● **Given information**
▽

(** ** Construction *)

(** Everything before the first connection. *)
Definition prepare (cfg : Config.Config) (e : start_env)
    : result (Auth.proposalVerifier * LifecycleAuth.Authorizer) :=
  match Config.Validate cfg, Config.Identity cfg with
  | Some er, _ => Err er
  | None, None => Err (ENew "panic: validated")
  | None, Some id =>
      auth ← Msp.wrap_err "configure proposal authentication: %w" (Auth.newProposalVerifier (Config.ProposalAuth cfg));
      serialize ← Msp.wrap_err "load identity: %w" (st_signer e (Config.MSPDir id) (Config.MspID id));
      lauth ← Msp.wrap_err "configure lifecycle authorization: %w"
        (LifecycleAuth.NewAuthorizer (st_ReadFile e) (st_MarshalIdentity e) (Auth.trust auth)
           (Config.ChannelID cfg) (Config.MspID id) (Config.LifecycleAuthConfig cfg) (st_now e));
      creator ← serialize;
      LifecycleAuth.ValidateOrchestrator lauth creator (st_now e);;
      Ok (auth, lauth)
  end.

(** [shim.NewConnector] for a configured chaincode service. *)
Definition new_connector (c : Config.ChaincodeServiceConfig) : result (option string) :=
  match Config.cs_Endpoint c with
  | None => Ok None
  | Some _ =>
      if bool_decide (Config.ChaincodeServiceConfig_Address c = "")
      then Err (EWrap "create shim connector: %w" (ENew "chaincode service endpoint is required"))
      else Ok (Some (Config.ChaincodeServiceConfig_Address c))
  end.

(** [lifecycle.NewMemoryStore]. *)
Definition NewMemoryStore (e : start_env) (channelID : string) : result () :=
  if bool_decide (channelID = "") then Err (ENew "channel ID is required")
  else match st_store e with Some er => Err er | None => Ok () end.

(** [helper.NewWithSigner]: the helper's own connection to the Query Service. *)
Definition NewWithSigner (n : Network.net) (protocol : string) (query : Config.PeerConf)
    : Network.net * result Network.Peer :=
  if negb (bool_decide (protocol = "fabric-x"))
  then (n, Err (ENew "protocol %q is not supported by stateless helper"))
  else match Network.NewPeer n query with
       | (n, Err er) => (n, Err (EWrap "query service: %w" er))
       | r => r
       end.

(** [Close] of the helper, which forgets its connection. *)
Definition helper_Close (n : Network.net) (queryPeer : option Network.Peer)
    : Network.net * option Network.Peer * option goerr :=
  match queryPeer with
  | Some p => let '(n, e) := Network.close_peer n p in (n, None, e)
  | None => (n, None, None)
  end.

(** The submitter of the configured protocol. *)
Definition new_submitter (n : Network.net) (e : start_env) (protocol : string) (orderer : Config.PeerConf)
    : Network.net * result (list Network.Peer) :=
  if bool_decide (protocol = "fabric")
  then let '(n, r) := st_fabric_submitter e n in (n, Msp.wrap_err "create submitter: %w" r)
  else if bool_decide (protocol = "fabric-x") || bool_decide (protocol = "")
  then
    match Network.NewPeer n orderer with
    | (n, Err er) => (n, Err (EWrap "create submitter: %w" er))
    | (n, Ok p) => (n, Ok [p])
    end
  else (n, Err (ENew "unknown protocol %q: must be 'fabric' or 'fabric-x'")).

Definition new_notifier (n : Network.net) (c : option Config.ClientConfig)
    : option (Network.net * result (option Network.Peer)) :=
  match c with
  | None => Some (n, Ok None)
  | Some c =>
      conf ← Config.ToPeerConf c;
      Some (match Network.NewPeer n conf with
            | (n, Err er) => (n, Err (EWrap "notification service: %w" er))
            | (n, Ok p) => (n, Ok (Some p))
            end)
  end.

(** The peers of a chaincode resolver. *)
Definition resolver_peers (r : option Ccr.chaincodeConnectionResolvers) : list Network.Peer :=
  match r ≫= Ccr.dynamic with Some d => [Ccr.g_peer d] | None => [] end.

△
▽

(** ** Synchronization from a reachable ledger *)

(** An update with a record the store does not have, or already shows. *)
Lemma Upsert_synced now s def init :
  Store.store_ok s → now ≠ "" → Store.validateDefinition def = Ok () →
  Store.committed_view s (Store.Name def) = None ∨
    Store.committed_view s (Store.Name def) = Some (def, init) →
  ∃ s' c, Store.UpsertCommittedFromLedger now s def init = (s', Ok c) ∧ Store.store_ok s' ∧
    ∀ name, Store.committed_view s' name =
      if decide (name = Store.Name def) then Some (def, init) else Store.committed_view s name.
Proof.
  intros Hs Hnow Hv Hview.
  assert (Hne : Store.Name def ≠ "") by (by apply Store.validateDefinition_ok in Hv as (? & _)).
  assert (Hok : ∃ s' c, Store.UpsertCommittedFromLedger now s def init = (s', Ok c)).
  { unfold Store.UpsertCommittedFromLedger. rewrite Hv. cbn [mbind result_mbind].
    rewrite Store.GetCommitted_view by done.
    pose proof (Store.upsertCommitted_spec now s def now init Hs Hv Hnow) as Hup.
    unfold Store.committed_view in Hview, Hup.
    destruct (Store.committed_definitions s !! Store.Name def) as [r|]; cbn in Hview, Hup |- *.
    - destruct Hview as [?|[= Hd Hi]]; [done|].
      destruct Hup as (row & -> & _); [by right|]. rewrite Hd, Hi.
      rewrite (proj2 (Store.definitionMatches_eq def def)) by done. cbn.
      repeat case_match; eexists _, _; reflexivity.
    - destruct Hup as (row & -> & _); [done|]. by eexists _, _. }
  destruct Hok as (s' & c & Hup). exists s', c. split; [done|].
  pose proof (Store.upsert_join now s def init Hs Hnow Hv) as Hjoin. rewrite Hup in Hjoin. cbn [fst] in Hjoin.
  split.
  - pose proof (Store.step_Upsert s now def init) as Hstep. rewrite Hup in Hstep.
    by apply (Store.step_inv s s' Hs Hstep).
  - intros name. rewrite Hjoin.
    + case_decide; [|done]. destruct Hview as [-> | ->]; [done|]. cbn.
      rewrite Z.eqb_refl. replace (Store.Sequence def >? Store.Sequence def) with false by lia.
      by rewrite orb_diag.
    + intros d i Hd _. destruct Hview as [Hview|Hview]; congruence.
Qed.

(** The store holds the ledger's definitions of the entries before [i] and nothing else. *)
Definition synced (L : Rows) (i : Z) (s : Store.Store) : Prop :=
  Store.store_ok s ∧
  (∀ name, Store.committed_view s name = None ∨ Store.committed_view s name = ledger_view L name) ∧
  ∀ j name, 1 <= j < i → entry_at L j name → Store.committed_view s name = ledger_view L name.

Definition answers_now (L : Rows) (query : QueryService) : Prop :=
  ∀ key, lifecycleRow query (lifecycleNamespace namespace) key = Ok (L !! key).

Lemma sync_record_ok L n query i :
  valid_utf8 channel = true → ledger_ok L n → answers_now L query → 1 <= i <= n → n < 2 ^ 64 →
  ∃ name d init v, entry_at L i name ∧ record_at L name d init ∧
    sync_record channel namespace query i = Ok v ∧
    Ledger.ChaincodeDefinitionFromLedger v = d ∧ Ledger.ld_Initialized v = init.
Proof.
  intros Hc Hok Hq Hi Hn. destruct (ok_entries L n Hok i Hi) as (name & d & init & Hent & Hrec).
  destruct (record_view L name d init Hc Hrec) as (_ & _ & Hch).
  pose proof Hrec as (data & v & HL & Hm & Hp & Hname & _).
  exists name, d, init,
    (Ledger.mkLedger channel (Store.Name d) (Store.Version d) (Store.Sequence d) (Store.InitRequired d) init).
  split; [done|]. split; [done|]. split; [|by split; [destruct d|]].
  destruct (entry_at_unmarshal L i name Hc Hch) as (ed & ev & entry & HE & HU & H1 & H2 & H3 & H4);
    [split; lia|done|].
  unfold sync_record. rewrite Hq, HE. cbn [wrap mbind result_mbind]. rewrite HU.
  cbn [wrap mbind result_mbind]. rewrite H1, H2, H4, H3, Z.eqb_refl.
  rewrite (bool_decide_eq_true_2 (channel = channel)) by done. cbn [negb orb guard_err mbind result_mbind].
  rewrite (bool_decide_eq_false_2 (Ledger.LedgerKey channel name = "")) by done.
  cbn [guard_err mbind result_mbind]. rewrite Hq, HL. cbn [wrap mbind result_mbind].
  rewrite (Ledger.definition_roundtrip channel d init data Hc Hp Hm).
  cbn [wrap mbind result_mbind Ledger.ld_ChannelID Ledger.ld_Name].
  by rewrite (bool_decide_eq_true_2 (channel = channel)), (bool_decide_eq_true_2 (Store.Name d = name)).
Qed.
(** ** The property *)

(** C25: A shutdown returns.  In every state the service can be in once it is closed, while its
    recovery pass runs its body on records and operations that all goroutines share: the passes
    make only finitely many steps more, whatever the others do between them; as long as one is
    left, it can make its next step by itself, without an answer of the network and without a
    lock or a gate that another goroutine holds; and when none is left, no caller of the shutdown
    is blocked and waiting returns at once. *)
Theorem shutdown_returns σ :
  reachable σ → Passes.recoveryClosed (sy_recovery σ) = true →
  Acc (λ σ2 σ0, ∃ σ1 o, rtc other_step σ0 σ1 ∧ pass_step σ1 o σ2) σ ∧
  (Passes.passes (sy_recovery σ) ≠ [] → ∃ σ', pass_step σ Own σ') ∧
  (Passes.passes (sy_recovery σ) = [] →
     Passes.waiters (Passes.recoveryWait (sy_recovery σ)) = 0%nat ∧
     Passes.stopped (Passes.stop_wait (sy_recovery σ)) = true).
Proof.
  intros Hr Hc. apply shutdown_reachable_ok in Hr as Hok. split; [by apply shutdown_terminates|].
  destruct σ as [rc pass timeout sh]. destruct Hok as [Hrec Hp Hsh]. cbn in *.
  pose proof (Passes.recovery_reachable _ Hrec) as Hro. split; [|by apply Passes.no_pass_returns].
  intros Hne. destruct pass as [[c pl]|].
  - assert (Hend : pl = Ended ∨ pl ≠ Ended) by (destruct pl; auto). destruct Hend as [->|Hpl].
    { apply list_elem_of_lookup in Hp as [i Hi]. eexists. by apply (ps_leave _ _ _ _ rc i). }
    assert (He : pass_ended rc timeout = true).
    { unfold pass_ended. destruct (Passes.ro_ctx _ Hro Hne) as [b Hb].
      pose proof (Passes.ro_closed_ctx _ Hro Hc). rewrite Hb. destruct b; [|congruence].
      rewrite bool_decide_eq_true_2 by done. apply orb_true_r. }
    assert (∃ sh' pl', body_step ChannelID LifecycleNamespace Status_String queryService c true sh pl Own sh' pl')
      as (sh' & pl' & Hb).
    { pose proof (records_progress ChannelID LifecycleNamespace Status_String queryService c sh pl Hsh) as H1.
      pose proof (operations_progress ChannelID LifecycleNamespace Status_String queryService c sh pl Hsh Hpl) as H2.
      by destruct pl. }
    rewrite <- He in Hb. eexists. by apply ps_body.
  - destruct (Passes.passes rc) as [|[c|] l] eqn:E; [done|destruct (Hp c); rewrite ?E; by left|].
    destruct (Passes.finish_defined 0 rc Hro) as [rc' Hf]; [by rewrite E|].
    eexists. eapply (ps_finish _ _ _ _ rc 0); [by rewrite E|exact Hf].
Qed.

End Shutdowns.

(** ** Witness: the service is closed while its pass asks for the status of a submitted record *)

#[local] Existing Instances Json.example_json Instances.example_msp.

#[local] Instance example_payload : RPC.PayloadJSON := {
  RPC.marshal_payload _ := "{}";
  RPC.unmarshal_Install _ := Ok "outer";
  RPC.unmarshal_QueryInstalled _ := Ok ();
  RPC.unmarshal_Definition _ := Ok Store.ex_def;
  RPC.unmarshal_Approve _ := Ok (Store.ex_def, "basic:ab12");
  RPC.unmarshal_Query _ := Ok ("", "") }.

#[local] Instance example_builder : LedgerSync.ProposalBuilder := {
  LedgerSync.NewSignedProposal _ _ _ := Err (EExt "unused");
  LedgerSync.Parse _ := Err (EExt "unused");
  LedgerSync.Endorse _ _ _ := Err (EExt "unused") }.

△

● **Task brief**
Within the listing above, locate the line containing "(** ** Construction *)" and the line containing "(** [helper.NewWithSigner]: the". Reproduce those two lines and all lines between them exactly, with nothing added.

● **Solution for this task**
(** ** Construction *)

(** Everything before the first connection. *)
Definition prepare (cfg : Config.Config) (e : start_env)
    : result (Auth.proposalVerifier * LifecycleAuth.Authorizer) :=
  match Config.Validate cfg, Config.Identity cfg with
  | Some er, _ => Err er
  | None, None => Err (ENew "panic: validated")
  | None, Some id =>
      auth ← Msp.wrap_err "configure proposal authentication: %w" (Auth.newProposalVerifier (Config.ProposalAuth cfg));
      serialize ← Msp.wrap_err "load identity: %w" (st_signer e (Config.MSPDir id) (Config.MspID id));
      lauth ← Msp.wrap_err "configure lifecycle authorization: %w"
        (LifecycleAuth.NewAuthorizer (st_ReadFile e) (st_MarshalIdentity e) (Auth.trust auth)
           (Config.ChannelID cfg) (Config.MspID id) (Config.LifecycleAuthConfig cfg) (st_now e));
      creator ← serialize;
      LifecycleAuth.ValidateOrchestrator lauth creator (st_now e);;
      Ok (auth, lauth)
  end.

(** [shim.NewConnector] for a configured chaincode service. *)
Definition new_connector (c : Config.ChaincodeServiceConfig) : result (option string) :=
  match Config.cs_Endpoint c with
  | None => Ok None
  | Some _ =>
      if bool_decide (Config.ChaincodeServiceConfig_Address c = "")
      then Err (EWrap "create shim connector: %w" (ENew "chaincode service endpoint is required"))
      else Ok (Some (Config.ChaincodeServiceConfig_Address c))
  end.

(** [lifecycle.NewMemoryStore]. *)
Definition NewMemoryStore (e : start_env) (channelID : string) : result () :=
  if bool_decide (channelID = "") then Err (ENew "channel ID is required")
  else match st_store e with Some er => Err er | None => Ok () end.

(** [helper.NewWithSigner]: the helper's own connection to the Query Service. *)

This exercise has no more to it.